-- Opening Marker --

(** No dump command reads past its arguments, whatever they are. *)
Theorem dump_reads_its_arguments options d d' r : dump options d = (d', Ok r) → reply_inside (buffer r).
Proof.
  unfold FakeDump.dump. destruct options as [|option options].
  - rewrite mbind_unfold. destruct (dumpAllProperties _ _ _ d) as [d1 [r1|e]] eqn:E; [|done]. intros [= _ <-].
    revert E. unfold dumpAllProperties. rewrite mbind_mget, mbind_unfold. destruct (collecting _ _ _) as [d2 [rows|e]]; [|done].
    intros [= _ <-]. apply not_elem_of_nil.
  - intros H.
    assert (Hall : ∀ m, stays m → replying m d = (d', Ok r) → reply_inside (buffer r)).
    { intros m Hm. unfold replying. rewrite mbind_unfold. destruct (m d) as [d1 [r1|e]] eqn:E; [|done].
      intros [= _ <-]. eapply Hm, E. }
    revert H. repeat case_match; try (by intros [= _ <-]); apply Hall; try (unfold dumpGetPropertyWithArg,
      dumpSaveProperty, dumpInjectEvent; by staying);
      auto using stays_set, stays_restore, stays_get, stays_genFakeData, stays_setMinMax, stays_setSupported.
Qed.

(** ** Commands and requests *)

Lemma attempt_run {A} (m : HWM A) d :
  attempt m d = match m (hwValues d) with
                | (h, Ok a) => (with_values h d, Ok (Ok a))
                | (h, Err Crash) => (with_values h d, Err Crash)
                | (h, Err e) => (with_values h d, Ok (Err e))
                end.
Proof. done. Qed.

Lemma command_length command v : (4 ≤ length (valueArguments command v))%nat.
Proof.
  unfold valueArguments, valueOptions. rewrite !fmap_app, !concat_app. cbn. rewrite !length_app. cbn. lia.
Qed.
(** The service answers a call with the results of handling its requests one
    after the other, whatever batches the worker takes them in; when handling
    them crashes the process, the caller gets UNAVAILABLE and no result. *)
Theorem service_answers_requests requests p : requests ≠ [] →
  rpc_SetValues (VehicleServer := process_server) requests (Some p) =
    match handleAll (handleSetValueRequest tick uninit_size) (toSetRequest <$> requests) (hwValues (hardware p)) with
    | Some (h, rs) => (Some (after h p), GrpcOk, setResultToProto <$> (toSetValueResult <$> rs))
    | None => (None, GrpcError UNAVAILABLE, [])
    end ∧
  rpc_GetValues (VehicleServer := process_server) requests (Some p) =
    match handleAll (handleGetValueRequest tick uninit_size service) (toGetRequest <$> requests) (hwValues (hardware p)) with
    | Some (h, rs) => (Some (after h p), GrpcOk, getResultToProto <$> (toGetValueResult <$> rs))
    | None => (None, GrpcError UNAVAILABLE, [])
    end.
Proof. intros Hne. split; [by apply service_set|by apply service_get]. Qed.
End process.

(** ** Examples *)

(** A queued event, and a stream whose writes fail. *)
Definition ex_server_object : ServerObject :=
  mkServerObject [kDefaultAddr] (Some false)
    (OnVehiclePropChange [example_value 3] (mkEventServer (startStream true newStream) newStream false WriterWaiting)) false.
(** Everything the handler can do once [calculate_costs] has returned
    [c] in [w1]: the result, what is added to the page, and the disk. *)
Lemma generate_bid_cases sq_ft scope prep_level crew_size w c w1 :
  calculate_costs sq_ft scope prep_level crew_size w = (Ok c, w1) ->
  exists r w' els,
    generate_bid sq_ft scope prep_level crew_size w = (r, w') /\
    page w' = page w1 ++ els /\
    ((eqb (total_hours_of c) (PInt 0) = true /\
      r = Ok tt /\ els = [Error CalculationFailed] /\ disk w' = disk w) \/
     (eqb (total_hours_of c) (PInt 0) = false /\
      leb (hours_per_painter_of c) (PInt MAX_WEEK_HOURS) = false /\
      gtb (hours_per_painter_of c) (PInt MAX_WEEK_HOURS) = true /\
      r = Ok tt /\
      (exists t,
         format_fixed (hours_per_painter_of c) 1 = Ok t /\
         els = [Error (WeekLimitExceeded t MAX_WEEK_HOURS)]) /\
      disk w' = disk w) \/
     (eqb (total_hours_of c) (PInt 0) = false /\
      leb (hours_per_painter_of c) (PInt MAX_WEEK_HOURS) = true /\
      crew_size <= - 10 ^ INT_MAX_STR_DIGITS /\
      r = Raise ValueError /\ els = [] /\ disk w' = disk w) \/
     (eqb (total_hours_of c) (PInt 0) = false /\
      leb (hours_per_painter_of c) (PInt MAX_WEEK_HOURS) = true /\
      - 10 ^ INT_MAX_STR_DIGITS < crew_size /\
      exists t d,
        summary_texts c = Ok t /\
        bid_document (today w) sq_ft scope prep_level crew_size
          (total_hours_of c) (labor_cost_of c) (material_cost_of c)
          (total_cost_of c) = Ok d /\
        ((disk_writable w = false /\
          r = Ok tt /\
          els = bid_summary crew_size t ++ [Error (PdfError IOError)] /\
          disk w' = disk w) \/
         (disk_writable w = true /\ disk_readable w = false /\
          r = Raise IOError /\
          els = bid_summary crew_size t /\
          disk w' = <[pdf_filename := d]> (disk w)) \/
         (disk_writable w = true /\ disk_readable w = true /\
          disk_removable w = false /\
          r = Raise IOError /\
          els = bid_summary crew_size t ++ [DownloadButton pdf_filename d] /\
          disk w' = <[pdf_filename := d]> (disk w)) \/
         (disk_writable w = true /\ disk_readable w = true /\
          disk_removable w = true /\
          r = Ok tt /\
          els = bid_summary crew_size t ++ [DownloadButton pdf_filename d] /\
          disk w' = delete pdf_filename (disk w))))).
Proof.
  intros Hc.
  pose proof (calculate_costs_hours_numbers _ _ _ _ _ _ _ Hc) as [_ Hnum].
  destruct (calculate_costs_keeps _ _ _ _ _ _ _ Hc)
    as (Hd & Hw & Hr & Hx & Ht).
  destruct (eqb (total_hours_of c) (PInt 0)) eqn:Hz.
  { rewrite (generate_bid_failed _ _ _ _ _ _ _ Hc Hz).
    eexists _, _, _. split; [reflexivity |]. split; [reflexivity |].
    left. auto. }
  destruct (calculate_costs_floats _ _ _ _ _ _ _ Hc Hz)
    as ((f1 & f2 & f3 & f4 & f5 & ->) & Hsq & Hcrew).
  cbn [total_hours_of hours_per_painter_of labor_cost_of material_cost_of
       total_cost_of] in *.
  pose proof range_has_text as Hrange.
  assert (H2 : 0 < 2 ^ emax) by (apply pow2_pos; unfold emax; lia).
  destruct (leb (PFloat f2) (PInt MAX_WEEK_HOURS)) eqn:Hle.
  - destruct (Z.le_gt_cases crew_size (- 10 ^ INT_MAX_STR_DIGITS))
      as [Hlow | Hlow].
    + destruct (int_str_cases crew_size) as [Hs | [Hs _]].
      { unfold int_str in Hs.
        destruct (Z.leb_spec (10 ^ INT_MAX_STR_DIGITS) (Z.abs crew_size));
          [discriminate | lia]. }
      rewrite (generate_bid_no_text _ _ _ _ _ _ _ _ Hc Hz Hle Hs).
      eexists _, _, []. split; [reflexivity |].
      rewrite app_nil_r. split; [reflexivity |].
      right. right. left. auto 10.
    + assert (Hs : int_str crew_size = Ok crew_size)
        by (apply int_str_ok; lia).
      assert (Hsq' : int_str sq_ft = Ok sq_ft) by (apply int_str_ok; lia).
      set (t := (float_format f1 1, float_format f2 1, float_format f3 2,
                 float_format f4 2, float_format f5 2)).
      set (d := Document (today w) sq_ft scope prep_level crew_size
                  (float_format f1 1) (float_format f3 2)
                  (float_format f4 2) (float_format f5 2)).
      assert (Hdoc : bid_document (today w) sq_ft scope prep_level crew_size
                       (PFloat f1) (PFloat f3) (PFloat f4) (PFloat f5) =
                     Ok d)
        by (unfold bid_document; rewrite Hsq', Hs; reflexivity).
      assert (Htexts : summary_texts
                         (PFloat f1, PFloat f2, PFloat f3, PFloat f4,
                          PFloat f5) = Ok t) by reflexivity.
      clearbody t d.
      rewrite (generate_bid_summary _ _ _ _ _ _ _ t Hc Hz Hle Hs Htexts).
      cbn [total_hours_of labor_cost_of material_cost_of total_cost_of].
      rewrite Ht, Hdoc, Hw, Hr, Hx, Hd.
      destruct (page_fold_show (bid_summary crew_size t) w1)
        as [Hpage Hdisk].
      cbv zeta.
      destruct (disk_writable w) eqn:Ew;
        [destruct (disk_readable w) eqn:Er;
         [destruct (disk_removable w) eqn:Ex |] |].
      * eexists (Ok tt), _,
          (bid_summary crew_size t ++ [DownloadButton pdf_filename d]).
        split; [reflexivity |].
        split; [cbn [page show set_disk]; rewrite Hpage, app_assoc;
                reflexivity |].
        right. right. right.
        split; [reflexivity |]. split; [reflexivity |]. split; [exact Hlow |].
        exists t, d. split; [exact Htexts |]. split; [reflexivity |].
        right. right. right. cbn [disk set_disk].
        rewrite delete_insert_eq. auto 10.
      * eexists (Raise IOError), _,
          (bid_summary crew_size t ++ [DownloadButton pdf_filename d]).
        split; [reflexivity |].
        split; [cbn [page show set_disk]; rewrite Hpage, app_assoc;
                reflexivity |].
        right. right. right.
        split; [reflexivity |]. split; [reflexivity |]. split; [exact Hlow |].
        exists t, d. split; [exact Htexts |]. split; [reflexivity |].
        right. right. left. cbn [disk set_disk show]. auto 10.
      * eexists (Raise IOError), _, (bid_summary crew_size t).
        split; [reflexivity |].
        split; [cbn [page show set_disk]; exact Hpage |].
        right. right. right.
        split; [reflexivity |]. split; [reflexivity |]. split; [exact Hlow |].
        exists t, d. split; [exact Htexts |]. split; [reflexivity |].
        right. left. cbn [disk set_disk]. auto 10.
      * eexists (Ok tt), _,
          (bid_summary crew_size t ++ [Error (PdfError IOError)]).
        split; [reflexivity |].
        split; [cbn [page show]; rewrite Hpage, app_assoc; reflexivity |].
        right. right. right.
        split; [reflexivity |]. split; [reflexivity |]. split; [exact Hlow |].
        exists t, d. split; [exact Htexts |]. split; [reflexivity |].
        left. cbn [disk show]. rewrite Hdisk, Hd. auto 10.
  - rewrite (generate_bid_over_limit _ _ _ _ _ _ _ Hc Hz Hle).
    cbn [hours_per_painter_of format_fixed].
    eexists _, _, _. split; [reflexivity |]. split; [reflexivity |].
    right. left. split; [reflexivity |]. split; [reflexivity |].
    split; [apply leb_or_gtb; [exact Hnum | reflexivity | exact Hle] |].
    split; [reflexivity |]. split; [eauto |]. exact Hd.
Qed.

-- Closing Marker --

## Work required
Reproduce exactly the lines from the beginning of the entries above up to and including the line that contains "- intros H.".

## Response to this exercise
(** No dump command reads past its arguments, whatever they are. *)
Theorem dump_reads_its_arguments options d d' r : dump options d = (d', Ok r) → reply_inside (buffer r).
Proof.
  unfold FakeDump.dump. destruct options as [|option options].
  - rewrite mbind_unfold. destruct (dumpAllProperties _ _ _ d) as [d1 [r1|e]] eqn:E; [|done]. intros [= _ <-].
    revert E. unfold dumpAllProperties. rewrite mbind_mget, mbind_unfold. destruct (collecting _ _ _) as [d2 [rows|e]]; [|done].
    intros [= _ <-]. apply not_elem_of_nil.
  - intros H.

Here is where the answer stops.